Höflichkeit: Eine Frage der Familienerziehung oder der gesellschaftlichen Verantwortung?

02. Jan 2019 | Blog

VON Sandrine Ngo Ngan

Es gibt einen Spruch aus dem senegalesischen Märchenbuch „Les Contes d'Amadou Koumba“ des Autors Birago Diop, der besagt: „Alles, was aus dem Mund eines kleinen Mauren kommt, wurde unter dem Zelt gelernt“. Konkret ist das Benehmen eines Menschen das Erzeugnis seiner Familie. Entgegengesetzt fand der schweiz-französische Philosoph Jean-Jacques Rousseau die Gesellschaft ausschließlich als verantwortlich für unser schlechtes Benehmen. Als Gesellschaft bezeichne ich die Kreise außerhalb der Familie (oder auch Pflegefamilien, Waisenhäuser, u.Ä.), die anhand von Fremdregelungen, Vorschriften und Gesetzen gesteuert werden. Laut Rousseau ist der Mensch von Natur aus gut und wird erst durch Kultur und Gesellschaft verdorben. Philosophieren ist aber nicht das Beitragsziel, sondern die Suche nach einem zuständigen Lehrer des Grundwertes „Höflichkeit“.


Reisende, die mit öffentlichen Verkehrsmitteln und Flugzeug unterwegs sind, haben sicherlich bemerkt: häufig werden Leute darum gebeten, Rücksicht auf andere zu nehmen, beim Starten oder Landen angeschnallt zu bleiben, usw. Diese Regeln werden überall auf der Welt mittels Schildern, Plakaten oder über Durchsagen kenntlich gemacht. Leider gibt es immer Außenseiter, die damit nicht umgehen können.


Interessant ist z.B. am Flughafen zu beobachten, wie sich Passagiere vor Familien mit Kindern drängen; obwohl deutlich darauf hingewiesen wird, Rücksicht auf sie zu nehmen. Bei Landung wird nicht einmal auf die Stillstandposition der Maschine gewartet, aber schon das Handgepäckfach geöffnet.


Ist es nun wirklich so, wie Rousseau gemeint hat, dass diese Reisenden durch die Gesellschaft negativ beeinflusst wurden? Oder sind ihnen die Grundwerte vom Elternhaus nicht beigebracht worden, wie der senegalesische Spruch besagt?


Angesichts der Idee von Rousseau, der schlechte Gewohnheiten auf die kulturelle Ebene schiebt, stellt man sich die Frage, ob alle Passagiere, die sich daneben benehmen, im gleichen Kulturkreis aufgewachsen sind.

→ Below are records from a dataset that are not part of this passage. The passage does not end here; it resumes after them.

(** What [Packet(...)] returns when it is given a signing key. *)
Lemma new_Packet_signed (fid seq prev_mid payload pkt_type skey : bytes)
  (pkt : Packet) :
  new_Packet fid seq prev_mid payload pkt_type (Some skey) = Ok pkt ->
  let block_name := prefix ++ fid ++ seq ++ prev_mid in
  let dmx := Py.slice_to (sha256 block_name) 7 in
  let msg := block_name ++ dmx ++ pkt_type ++ pad48 payload in
  length fid = 32%nat /\ length seq = 4%nat /\ length prev_mid = 20%nat
  /\ length skey = 32%nat /\ (length payload <= 48)%nat
  /\ pkt = {| block_name := block_name; Deprecated.fid := fid;
              Deprecated.seq := seq; Deprecated.prev_mid := prev_mid;
              Deprecated.payload := pad48 payload;
              Deprecated.pkt_type := pkt_type; Deprecated.skey := Some skey;
              Deprecated.dmx := dmx;
              signature := Some (sign skey msg);
              mid := Some (Py.slice_to (sha256 (msg ++ sign skey msg)) 20);
              wire := Some (dmx ++ pkt_type ++ pad48 payload ++ sign skey msg) |}.
Proof.
  unfold new_Packet, len_is. intros Hnew.
  do 4 (match type of Hnew with
        | context [assert ?c] =>
            destruct c eqn:?; cbn [assert mbind res_bind] in Hnew; [|discriminate]
        end).
  cbv zeta in Hnew.
  assert (Hpad : (if (length payload <? 48)%nat
                  then payload ++ Bytes.zeros (48 - length payload) else payload)
                 = pad48 payload /\ (length payload <= 48)%nat).
  { unfold pad48. destruct (Nat.ltb_spec (length payload) 48) as [Hlt|Hge].
    - split; [reflexivity|lia].
    - destruct (length payload =? 48)%nat eqn:Hlen.
      + apply Nat.eqb_eq in Hlen. rewrite Hlen. cbn. rewrite app_nil_r. split; [reflexivity|lia].
      + exfalso. revert Hnew.
        destruct (Nat.ltb_spec (length payload) 48); [lia|].
        discriminate. }
  destruct Hpad as [Hpad Hle]. rewrite Hpad in Hnew.
  match type of Hnew with
  | context [assert ?c] =>
      destruct c eqn:?; cbn [assert mbind res_bind] in Hnew; [|discriminate]
  end.
  injection Hnew as <-. cbv zeta.
  repeat match goal with
         | Hx : (_ =? _)%nat = true |- _ => apply Nat.eqb_eq in Hx
         end.
  unfold expand. cbn [Deprecated.block_name Deprecated.dmx Deprecated.pkt_type
                      Deprecated.payload].
  now repeat split.
Qed.

Lemma length_pad48 (payload : bytes) :
  (length payload <= 48)%nat -> length (pad48 payload) = 48%nat.
Proof. intros Hle. unfold pad48. rewrite length_app, length_zeros. lia. Qed.

Lemma length_slice_to_sha (msg : bytes) (n : nat) :
  (forall m, length (sha256 m) = 32%nat) -> (n <= 32)%nat ->
  length (Py.slice_to (sha256 msg) (Z.of_nat n)) = n.
Proof. intros Hsha Hn. apply length_slice_to. rewrite Hsha. lia. Qed.

(** X22. A packet that [Packet] signs is accepted: when hashes have 32
    bytes, signatures have 64 bytes, a signature made with the key verifies
    under the feed ID and the packet type is one byte, [pkt_from_bytes]
    returns, from the wire bytes, the packet with the same fields,
    signature, message ID and wire bytes, and no signing key. *)
Theorem pkt_from_bytes_new_Packet (fid seq prev_mid payload pkt_type skey : bytes)
  (pkt : Packet) :
  (forall msg, length (sha256 msg) = 32%nat) ->
  (forall msg, length (sign skey msg) = 64%nat) ->
  (forall msg, verify fid (sign skey msg) msg = true) ->
  length pkt_type = 1%nat ->
  new_Packet fid seq prev_mid payload pkt_type (Some skey) = Ok pkt ->
  exists pkt_wire : bytes,
    wire pkt = Some pkt_wire
    /\ pkt_from_bytes fid seq prev_mid pkt_wire
       = Ok (Some {| block_name := block_name pkt; Deprecated.fid := fid;
                     Deprecated.seq := seq; Deprecated.prev_mid := prev_mid;
                     Deprecated.payload := Deprecated.payload pkt;
                     Deprecated.pkt_type := pkt_type; Deprecated.skey := None;
                     Deprecated.dmx := dmx pkt; signature := signature pkt;
                     mid := mid pkt; wire := wire pkt |}).
Proof.
  intros Hsha Hsig Hverify Hty Hnew.
  pose proof Hnew as Hnew0.
  apply new_Packet_signed in Hnew as (Hfid & Hseq & Hprev & Hskey & Hle & ->).
  cbn [wire block_name Deprecated.payload dmx signature mid].
  set (bn := prefix ++ fid ++ seq ++ prev_mid) in *.
  set (d := Py.slice_to (sha256 bn) 7) in *.
  set (msg := bn ++ d ++ pkt_type ++ pad48 payload) in *.
  assert (Hd : length d = 7%nat) by (apply (length_slice_to_sha bn 7); [assumption|lia]).
  pose proof (length_pad48 payload Hle) as Hpad.
  eexists. split; [reflexivity|].
  unfold pkt_from_bytes, len_is.
  rewrite !length_app, Hd, Hty, Hpad, Hsig. cbn [Nat.add Nat.eqb assert mbind res_bind].
  assert (Htype : Py.slice (d ++ pkt_type ++ pad48 payload ++ sign skey msg) 7 8
                  = pkt_type).
  { apply slice_middle; rewrite ?Hd, ?Hty; reflexivity. }
  assert (Hpayload : Py.slice (d ++ pkt_type ++ pad48 payload ++ sign skey msg) 8 56
                     = pad48 payload).
  { rewrite (app_assoc d).
    apply slice_middle; rewrite ?length_app, ?Hd, ?Hty, ?Hpad; reflexivity. }
  assert (Hsignature : Py.slice_from (d ++ pkt_type ++ pad48 payload ++ sign skey msg) 56
                       = sign skey msg).
  { rewrite (app_assoc d), (app_assoc (d ++ pkt_type)).
    apply slice_from_app. rewrite !length_app, Hd, Hty, Hpad. reflexivity. }
  rewrite Htype, Hpayload, Hsignature.
  unfold new_Packet, len_is. rewrite Hfid, Hseq, Hprev, Hpad.
  cbn [Nat.eqb Nat.ltb Nat.leb assert mbind res_bind].
  change (48 <? 48)%nat with false. cbv zeta. rewrite Hpad.
  cbn [Nat.eqb assert mbind res_bind].
  unfold expand. cbn [block_name dmx Deprecated.pkt_type Deprecated.payload
                      Deprecated.fid Deprecated.seq Deprecated.prev_mid].
  fold bn. fold d. fold msg. now rewrite Hverify.
Qed.

End WithCrypto.

(** What [append_pkt] did when it returned [True]. *)
Lemma append_pkt_true (self self' : Feed) (pkt : Packet) (d d' : disk) :
  append_pkt self pkt d = Ok (true, self', d') ->
  exists (w m content : bytes),
    wire pkt = Some w /\ mid pkt = Some m
    /\ length w = 120%nat /\ length m = 20%nat
    /\ files d !! file_name self = Some content
    /\ has_ended self d = Ok false
    /\ self' = with_front self (front_seq self + 1) m
    /\ let log := content ++ Bytes.zeros 8 ++ w in
       let updated :=
         Py.slice_to log 104 ++ (Bytes.to_big 4 (front_seq self + 1) ++ m)
         ++ Py.slice_from log 128 in
       d' = {| files := <[file_name self :=
                           Py.set_slice_to log (Z.of_nat (length updated)) updated]>
                         (files d);
               blobs := blobs d |}.
Proof.
  unfold append_pkt. intros Happend.
  destruct (has_ended self d) as [[|]| |] eqn:Hended;
    cbn [mbind res_bind] in Happend; [discriminate| |discriminate..].
  destruct (wire pkt) as [w|]; [|discriminate].
  destruct (mid pkt) as [m|]; [|discriminate].
  unfold len_is in Happend.
  destruct (length (Bytes.zeros 8 ++ w) =? 128)%nat eqn:Hw; [|discriminate].
  apply Nat.eqb_eq in Hw. rewrite length_app, length_zeros in Hw.
  cbn [assert mbind res_bind] in Happend.
  destruct (files d !! file_name self) as [content|] eqn:Hfile; [|discriminate].
  unfold _update_header, len_is in Happend.
  cbn [with_front front_seq front_mid file_name files] in Happend.
  destruct (length (Bytes.to_big 4 (front_seq self + 1) ++ m) =? 24)%nat eqn:Hm;
    [|discriminate].
  apply Nat.eqb_eq in Hm. rewrite length_app, length_to_big in Hm.
  cbn [assert mbind res_bind] in Happend.
  rewrite lookup_insert_eq in Happend. cbn [mbind res_bind] in Happend.
  injection Happend as <- <-.
  exists w, m, content. cbv zeta. rewrite insert_insert_eq.
  repeat split; try reflexivity; lia.
Qed.

Section Appended.
Variables (self self' : Feed) (pkt : Packet) (d d' : disk) (w m content : bytes).
Hypothesis Hanchor : 0 <= anchor_seq self.
Hypothesis Hfront : anchor_seq self <= front_seq self.
Hypothesis Hfile : files d !! file_name self = Some content.
Hypothesis Hlen : Z.of_nat (length content) = 128 * (1 + front_seq self - anchor_seq self).
Hypothesis Hw : length w = 120%nat.
Hypothesis Hm : length m = 20%nat.
Hypothesis Hself : self' = with_front self (front_seq self + 1) m.
Hypothesis Hd :
  let log := content ++ Bytes.zeros 8 ++ w in
  let updated :=
    Py.slice_to log 104 ++ (Bytes.to_big 4 (front_seq self + 1) ++ m)
    ++ Py.slice_from log 128 in
  d' = {| files := <[file_name self :=
                      Py.set_slice_to log (Z.of_nat (length updated)) updated]>
                    (files d);
          blobs := blobs d |}.

#[local] Abbreviation new_header :=
  (header_with_front content (front_seq self + 1) m).

Lemma length_new_header : length new_header = 128%nat.
Proof.
  unfold header_with_front. rewrite !length_app, length_take, length_to_big, Hm. lia.
Qed.

Lemma file_appended :
  files d' !! file_name self
  = Some (new_header ++ drop 128 content ++ Bytes.zeros 8 ++ w).
Proof.
  rewrite Hd. cbv zeta. cbn [files]. rewrite lookup_insert_eq. f_equal.
  assert (Hhead : Py.slice_to (content ++ Bytes.zeros 8 ++ w) 104 = take 104 content).
  { unfold Py.slice_to. change 104 with (Z.of_nat 104).
    rewrite clamp_inside by (rewrite length_app; lia).
    apply take_app_le. lia. }
  assert (Htail : Py.slice_from (content ++ Bytes.zeros 8 ++ w) 128
                  = drop 128 content ++ Bytes.zeros 8 ++ w).
  { unfold Py.slice_from. change 128 with (Z.of_nat 128).
    rewrite clamp_inside by (rewrite length_app; lia).
    apply drop_app_le. lia. }
  rewrite Hhead, Htail.
  rewrite set_slice_to_all.
  - unfold header_with_front. now rewrite <- !app_assoc.
  - rewrite !length_app, length_take, length_to_big, Hm, length_drop,
      length_zeros, Hw. lia.
Qed.

Lemma log_complete_appended : log_complete self' d'.
Proof.
  split.
  - rewrite Hself. cbn. lia.
  - eexists. rewrite Hself at 1. cbn [with_front file_name].
    split; [apply file_appended|].
    rewrite Hself. cbn [with_front front_seq anchor_seq].
    rewrite !length_app, length_new_header, length_drop, length_zeros, Hw. lia.
Qed.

Was überraschen würde.


Diese Beobachtungen führen dazu, dass man zur Familienerziehung als Quelle der angelernten Grundwerte wie z. B. Höflichkeit tendiert. Psychoanalytiker belegen, dass uns einige Dinge, die unsere Kindheit geprägt haben, lange verfolgen. Viele Verhaltensweisen spiegeln zum Großteil die kindliche Erziehung wider. Darauf bezieht sich das Zitat des englischen Dichters William Wordsworth: „Das Kind ist des Mannes Vater“, das von Sigmund Freud übernommen wurde. Freud meinte, dass der psychische Zustand eines kranken Menschen, auf seine Kindheit zurückzuführen ist. Abgeleitet, kann auch eine ausgewogene Psyche oder gute Manier das Ergebnis einer guten kindlichen Erziehung sein. Jedoch ist nicht abzustreiten, dass die Gesellschaft Menschenverhalten beeinflusst.


Primär ist und bleibt Höflichkeit aber ein Familiengut, das uns täglich begleitet und durch Einfluss der Gesellschaft (der gelebten Kultur, in der man sich bewegt, die nicht mit Abstammung zu verwechseln ist) aufgewertet oder abgewertet werden kann. Die gelebte Kultur wird geprägt von dem Land und der Stadt, wo man wohnt; der Umgebung der Schule oder Universität, die man besucht; der Branche, in der man arbeitet; dem Freundeskreis; Hobbies; Vereinen; Welttrends; usw. Anthropologen nennen es die „Adoptivkultur“, die jeden mit dem heutigen Gesellschaftswandel am meisten prägt.